David Frankel, founder and CEO of ZipDX LLC and telecommunications industry veteran who has previously testified Congress on robocalls, believes that there has been a significant shift in recent years in the creation of an accountability system for robocalls.

“In the past, telephone companies took no responsibility for calls that passed through their networks,” Frankel said.

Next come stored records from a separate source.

Definition _getUnelectableReason t (index : Z) (lastOpApplied : OpTime) : outcome Z :=
  check 2035 (negb (index =? _selfIndex t)) ;;
  memberConfig ← getMemberAt t index;
  hbData ← hbdata_at 2037 t index;
  let result := 0 in
  let result := or_if (MC.isArbiter memberConfig) ArbiterIAm result in
  let result := or_if (Dbl.leb (mc_priority memberConfig) Dbl.zero) NoPriority result in
  let result := or_if (negb (state_eqb (HB.getState hbData) RS_SECONDARY)) NotSecondary result in
  let result :=
    or_if ((_protocolVersion (_rsConfig t) =? 0) &&
           negb (_isOpTimeCloseEnoughToLatestToElect t (HB.getAppliedOpTime hbData) lastOpApplied))
      NotCloseEnoughToLatestOptime result in
  let result := or_if (HB.up hbData && HB.isUnelectable hbData) RefusesToStand result in
  check 2055 (negb (result =? 0) || MC.isElectable memberConfig) ;;
  Ret result.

However, new regulations have put more weight on the shoulders of telecom operators. For example, the 2019 TRACED Act required both the FCC and telecommunications companies to implement better caller ID pathways, including complying with caller ID standards known as the name of STIR/SHAKEN (which, confusingly enough, stands for Secure Telephone Identity Revisited and Signature-based Handling of Asserted Information using tokens). Frankel likens the technology to putting a return address on an envelope, adding an extra layer of accountability that makes it easier to understand who to hold accountable if something goes wrong, like when you get your tenth robocall of the month for debt consolidation.

Although it was adopted in 2019, large telecom providers had until 2021 to implement the protocol, and smaller providers had until June this year to comply. As of May, this compliance also extends to gateway providers that facilitate international call traffic. Now, says Frankel, the question is whether or not the FCC enforces these standards.

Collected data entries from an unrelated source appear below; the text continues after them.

(* ===== verification/TopologySync.v ===== *)
(** * The topology coordinator: choosing whom to sync from
    (db/repl/topology_coordinator_impl.cpp)

    Selection of a sync source in two attempts of decreasing strictness, the
    blacklist of sources that failed, the replSetSyncFrom command and the periodic
    decision to switch sources. *)
From S2P Require Import Prelude ReplTime ParseNumber HostAndPort ReplTag ReplConfig Heartbeat Topology TopologyElection.

Inductive ChainingPreference := kAllowChaining | kUseConfiguration.
#[export] Instance ChainingPreference_eq_dec : EqDecision ChainingPreference.
Proof. solve_decision. Defined.

(** rpc::ReplSetMetadata and rpc::OplogQueryMetadata, as the coordinator fills and
    reads them. *)
Record ReplSetMetadata := mkReplSetMetadata {
  rm_term : Z; rm_lastOpCommitted : OpTime; rm_lastOpVisible : OpTime; rm_configVersion : Z;
  rm_replicaSetId : Z; rm_primaryIndex : Z; rm_syncSourceIndex : Z }.
Record OplogQueryMetadata := mkOplogQueryMetadata {
  oq_lastOpCommitted : OpTime; oq_lastOpApplied : OpTime; oq_rbid : Z; oq_primaryIndex : Z;
  oq_syncSourceIndex : Z }.
(** The reply of replSetSyncFrom: a warning when the target lags, and the source
    used until now. *)
Record SyncFromResponse := mkSyncFrom { sf_warning : bool; sf_prevSyncTarget : option chars }.

Module TopoSync.
Import Topo TopoElect.
Implicit Types t : TopologyCoordinator.

(** ** Blacklist *)
Definition _memberIsBlacklisted t (memberConfig : MemberConfig) (now : Z) : bool :=
  match _syncSourceBlacklist t !! HP.key (mc_host memberConfig) with
  | Some until => now <? until
  | None => false
  end.
Definition blacklistSyncSource (host : HostAndPort) (until : Z) : TM () :=
  modify (λ t, t <| _syncSourceBlacklist := <[HP.key host := until]> (_syncSourceBlacklist t) |>).
Definition unblacklistSyncSource (host : HostAndPort) (now : Z) : TM () :=
  modify (λ t,
    match _syncSourceBlacklist t !! HP.key host with
    | Some until =>
        if until <=? now
        then t <| _syncSourceBlacklist := delete (HP.key host) (_syncSourceBlacklist t) |>
        else t
    | None => t
    end).
Definition clearSyncSourceBlacklist : TM () := modify (λ t, t <| _syncSourceBlacklist := ∅ |>).

(** [_pings[host]] creates the entry when there is none. *)
Definition touch_ping (host : HostAndPort) : TM PingStats :=
  modify (λ t, match _pings t !! HP.key host with
               | Some _ => t
               | None => t <| _pings := <[HP.key host := Ping.default]> (_pings t) |>
               end) ;;
  gets (λ t, default Ping.default (_pings t !! HP.key host)).
Definition _getPing (host : HostAndPort) : TM Z :=
  p ← touch_ping host; mret (Ping.getMillis p).

(** ** Choosing a source *)
Definition set_source (now : Z) (source : HostAndPort) (msg : option chars) : TM HostAndPort :=
  modify (λ t, t <| _syncSource := source |>) ;;
  match msg with
  | Some m => setMyHeartbeatMessage now m
  | None => mret tt
  end ;;
  mret source.

(** The optime a candidate must have reached on the first attempt. *)
Definition oldest_sync_optime t : outcome OpTime :=
  if negb (_currentPrimaryIndex t =? -1) then
    d ← hbdata_at 232 t (_currentPrimaryIndex t);
    let primaryOpTime := HB.getAppliedOpTime d in
    let maxLag := u32 (maxSyncSourceLagSecs (_options t)) in
    if maxLag <=? OT.getSecs primaryOpTime then
      Ret (mkOpTime (mkTimestamp (u32 (OT.getSecs primaryOpTime - maxLag)) 0) (ot_term primaryOpTime))
    else Ret OT.null
  else Ret OT.null.

(** The checks that do not depend on the candidates seen before. *)
Definition acceptable_source t (attempts : Z) (lastOpTimeFetched oldestSyncOpTime : OpTime)
    (itMemberConfig : MemberConfig) (it : MemberHeartbeatData) : outcome bool :=
  if negb (HB.up it) then Ret false
  else if negb (readable (HB.getState it)) then Ret false
  else
    self ← _selfConfig t;
    if (attempts =? 0) && MC.isVoter self && negb (MC.isVoter itMemberConfig) then Ret false
    else if (attempts =? 0) && mc_hidden itMemberConfig then Ret false
    else if (attempts =? 0) && OT.ltb (HB.getAppliedOpTime it) oldestSyncOpTime then Ret false
    else if (attempts =? 0) && (mc_slaveDelay self <? mc_slaveDelay itMemberConfig) then Ret false
    else if mc_buildIndexes self && negb (mc_buildIndexes itMemberConfig) then Ret false
    else if OT.leb (HB.getAppliedOpTime it) lastOpTimeFetched then Ret false
    else Ret true.

Definition consider_source (now attempts : Z) (lastOpTimeFetched oldestSyncOpTime : OpTime)
    (closestIndex : Z) (entry : Z * MemberHeartbeatData) : TM Z :=
  let '(itIndex, it) := entry in
  self ← gets _selfIndex;
  if itIndex =? self then mret closestIndex
  else
    itMemberConfig ← reads (λ t, getMemberAt t itIndex);
    ok ← reads (λ t,
      acceptable_source t attempts lastOpTimeFetched oldestSyncOpTime itMemberConfig it);
    if negb ok then mret closestIndex
    else
      slower ←
        (if negb (closestIndex =? -1) then
           mine ← _getPing (mc_host itMemberConfig);
           closest ← reads (λ t, getMemberAt t closestIndex);
           best ← _getPing (mc_host closest);
           mret (best <? mine)
         else mret false);
      if (slower : bool) then mret closestIndex
      else
        blacklisted ← gets (λ t, _memberIsBlacklisted t itMemberConfig now);
        mret (if (blacklisted : bool) then closestIndex else itIndex).

Definition attempt_source (now attempts : Z) (lastOpTimeFetched oldestSyncOpTime : OpTime)
    (closestIndex : Z) : TM Z :=
  hbdata ← gets _hbdata;
  mfoldl (consider_source now attempts lastOpTimeFetched oldestSyncOpTime) closestIndex
    (indexed hbdata).

(** Chaining not allowed: only the primary will do. *)
Definition choose_primary_source (now : Z) : TM HostAndPort :=
  primaryIndex ← gets _currentPrimaryIndex;
  if primaryIndex =? -1 then set_source now HP.default None
  else
    primary ← reads (λ t, getMemberAt t primaryIndex);
    blacklisted ← gets (λ t, _memberIsBlacklisted t primary now);
    self ← gets _selfIndex;
    if (blacklisted : bool) then set_source now HP.default None
    else if primaryIndex =? self then set_source now HP.default None
    else set_source now (mc_host primary)
           (Some (RSC.str "syncing from primary: " ++ HP.toString (mc_host primary))).

Definition chooseNewSyncSource (now : Z) (lastOpTimeFetched : OpTime)
    (chainingPreference : ChainingPreference) : TM HostAndPort :=
  self ← gets _selfIndex;
  if self =? -1 then mret HP.default
  else
    force ← gets _forceSyncSourceIndex;
    if negb (force =? -1) then
      invariant 175 (λ t, _forceSyncSourceIndex t <? numMembers t) ;;
      m ← reads (λ t, getMemberAt t force);
      modify (λ t, t <| _syncSource := mc_host m |> <| _forceSyncSourceIndex := -1 |>) ;;
      set_source now (mc_host m)
        (Some (RSC.str "syncing from: " ++ HP.toString (mc_host m) ++ RSC.str " by request"))
    else
      needMorePings ← gets (λ t, i32 ((vsize (_hbdata t) - 1) * 2 - _getTotalPings t));
      if 0 <? needMorePings then set_source now HP.default None
      else
        chaining ← gets (λ t, _chainingAllowed (_rsConfig t));
        if bool_decide (chainingPreference = kUseConfiguration) && negb chaining
        then choose_primary_source now
        else
          oldestSyncOpTime ← reads oldest_sync_optime;
          first ← attempt_source now 0 lastOpTimeFetched oldestSyncOpTime (-1);
          closestIndex ←
            (if negb (first =? -1) then mret first
             else attempt_source now 1 lastOpTimeFetched oldestSyncOpTime first);
          if closestIndex =? -1 then
            set_source now HP.default (Some (RSC.str "could not find member to sync from"))
          else
            m ← reads (λ t, getMemberAt t closestIndex);
            set_source now (mc_host m)
              (Some (RSC.str "syncing from: " ++ HP.toString (mc_host m))).

(** ** replSetSyncFrom *)
Definition prepareSyncFromResponse (target : HostAndPort) (lastOpApplied : OpTime)
    : TM (StatusWith SyncFromResponse) :=
  t ← gets id;
  if _selfIndex t =? -1 then mret (Err ParseNumber.NotSecondary)
  else
    selfConfig ← reads _selfConfig;
    if MC.isArbiter selfConfig then mret (Err ParseNumber.NotSecondary)
    else if _selfIndex t =? _currentPrimaryIndex t then mret (Err ParseNumber.NotSecondary)
    else
      let targetIndex := RSC.findMemberIndexByHostAndPort (_rsConfig t) target in
      if targetIndex =? -1 then mret (Err NodeNotFound)
      else
        targetConfig ← reads (λ t, getMemberAt t targetIndex);
        if targetIndex =? _selfIndex t then mret (Err InvalidOptions)
        else if MC.isArbiter targetConfig then mret (Err InvalidOptions)
        else if negb (mc_buildIndexes targetConfig) && mc_buildIndexes selfConfig
        then mret (Err InvalidOptions)
        else if MC.isVoter selfConfig && negb (MC.isVoter targetConfig)
        then mret (Err InvalidOptions)
        else
          hbdata ← reads (λ t, hbdata_at 457 t targetIndex);
          if _authIssue hbdata then mret (Err Unauthorized)
          else if _health hbdata =? 0 then mret (Err HostUnreachable)
          else
            let warning := OT.getSecs (HB.getAppliedOpTime hbdata) + 10 <? OT.getSecs lastOpApplied in
            let prev := if HP.empty (_syncSource t) then None
                        else Some (HP.toString (_syncSource t)) in
            setForceSyncSourceIndex targetIndex ;;
            mret (OK (mkSyncFrom warning prev)).

(** ** Switching sources *)
Definition better_candidate t (now goalSecs : Z) (entry : Z * MemberHeartbeatData)
    : outcome bool :=
  let '(itIndex, it) := entry in
  candidateConfig ← getMemberAt t itIndex;
  if negb (HB.up it) then Ret false
  else
    voterOK ← (if MC.isVoter candidateConfig then Ret true
               else self ← _selfConfig t; Ret (negb (MC.isVoter self)));
    if negb voterOK then Ret false
    else
      indexesOK ← (if mc_buildIndexes candidateConfig then Ret true
                   else self ← _selfConfig t; Ret (negb (mc_buildIndexes self)));
      if negb indexesOK then Ret false
      else if readable (HB.getState it) && negb (_memberIsBlacklisted t candidateConfig now) &&
              (goalSecs <? OT.getSecs (HB.getAppliedOpTime it)) then
        check 2553 (negb (itIndex =? _selfIndex t)) ;; Ret true
      else Ret false.

Definition shouldChangeSyncSource t (currentSource : HostAndPort) (myLastOpTime : OpTime)
    (replMetadata : ReplSetMetadata) (oqMetadata : option OplogQueryMetadata) (now : Z)
    : outcome bool :=
  if negb (_forceSyncSourceIndex t =? -1) then
    getMemberAt t (_forceSyncSourceIndex t) ;; Ret true
  else if (_protocolVersion (_rsConfig t) =? 1) &&
          negb (rm_configVersion replMetadata =? _version (_rsConfig t)) then Ret true
  else
    let currentSourceIndex := RSC.findMemberIndexByHostAndPort (_rsConfig t) currentSource in
    if currentSourceIndex =? -1 then Ret true
    else
      check 2486 (negb (currentSourceIndex =? _selfIndex t)) ;;
      d ← hbdata_at 2495 t currentSourceIndex;
      let '(sourceOp, syncSourceIndex, primaryIndex) :=
        match oqMetadata with
        | Some oq => (oq_lastOpApplied oq, oq_syncSourceIndex oq, oq_primaryIndex oq)
        | None => (rm_lastOpVisible replMetadata, rm_syncSourceIndex replMetadata,
                   rm_primaryIndex replMetadata)
        end in
      let currentSourceOpTime := OT.max sourceOp (HB.getAppliedOpTime d) in
      if OT.isNull currentSourceOpTime then Ret false
      else if (_protocolVersion (_rsConfig t) =? 1) && (syncSourceIndex =? -1) &&
              OT.leb currentSourceOpTime myLastOpTime && negb (primaryIndex =? currentSourceIndex)
      then
        (if 0 <=? primaryIndex then getMemberAt t primaryIndex ;; Ret tt else Ret tt) ;;
        Ret true
      else if disableMaxSyncSourceLagSecs (_options t) then Ret false
      else
        let currentSecs := u32 (OT.getSecs currentSourceOpTime) in
        let goalSecs := u32 (currentSecs + maxSyncSourceLagSecs (_options t)) in
        ofoldl (λ found entry,
          if (found : bool) then Ret true else better_candidate t now goalSecs entry)
          false (indexed (_hbdata t)).

(** ** Metadata attached to replies *)
Definition prepareReplSetMetadata t (lastVisibleOpTime lastCommittedOpTime : OpTime)
    : ReplSetMetadata :=
  mkReplSetMetadata (_term t) lastCommittedOpTime lastVisibleOpTime (_version (_rsConfig t))
    (_replicaSetId (_rsConfig t)) (_currentPrimaryIndex t)
    (RSC.findMemberIndexByHostAndPort (_rsConfig t) (_syncSource t)).
Definition prepareOplogQueryMetadata t (lastCommittedOpTime lastAppliedOpTime : OpTime) (rbid : Z)
    : OplogQueryMetadata :=
  mkOplogQueryMetadata lastCommittedOpTime lastAppliedOpTime rbid (_currentPrimaryIndex t)
    (RSC.findMemberIndexByHostAndPort (_rsConfig t) (_syncSource t)).
End TopoSync.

“It’s a question of responsibility. He follows the rules,” Frankel says. “It’s about making sure the businesses and corporations closest to these bad apples refuse to do business with them until they follow the rules.”

The next frontier: spam

One number that is definitely on the rise is the number of spam emails the United States has received this year. In July, the FCC issued a consumer alert warning of text scams, citing a spike in complaints from 5,700 in 2019 to 8,500 through June this year. And on Tuesday, the agency released a Notice of Proposed Rulemaking Apply stricter caller ID standards to text messages, which would involve requiring mobile wireless service providers to block messages that appear to be spam at the network level. The FCC is currently collecting public comment on the proposal.


If you’re frustrated with spam calls and texts, experts recommend a few steps to potentially reduce the volume or, at least, alert the authorities that you’re receiving them. First, Frankel recommends adding your number to the National Do Not Call Registry. You can also report fraudulent calls to FCC and FTC. Many leading telecommunications companies and phone providers have also rolled out their own spam call blocking services over the past few years. It is therefore worth exploring the offers related to your specific configuration.

When it comes to bot texting, if you receive a message such as a marketing or campaign notification that you no longer wish to receive, Saunders says you can simply reply “stop” to prevent further messages from that number. If the message seems unknown or suspicious, the FCC recommends that you do not interact directly with the number and instead forward it to 7726 (or SPAM) and then delete the message.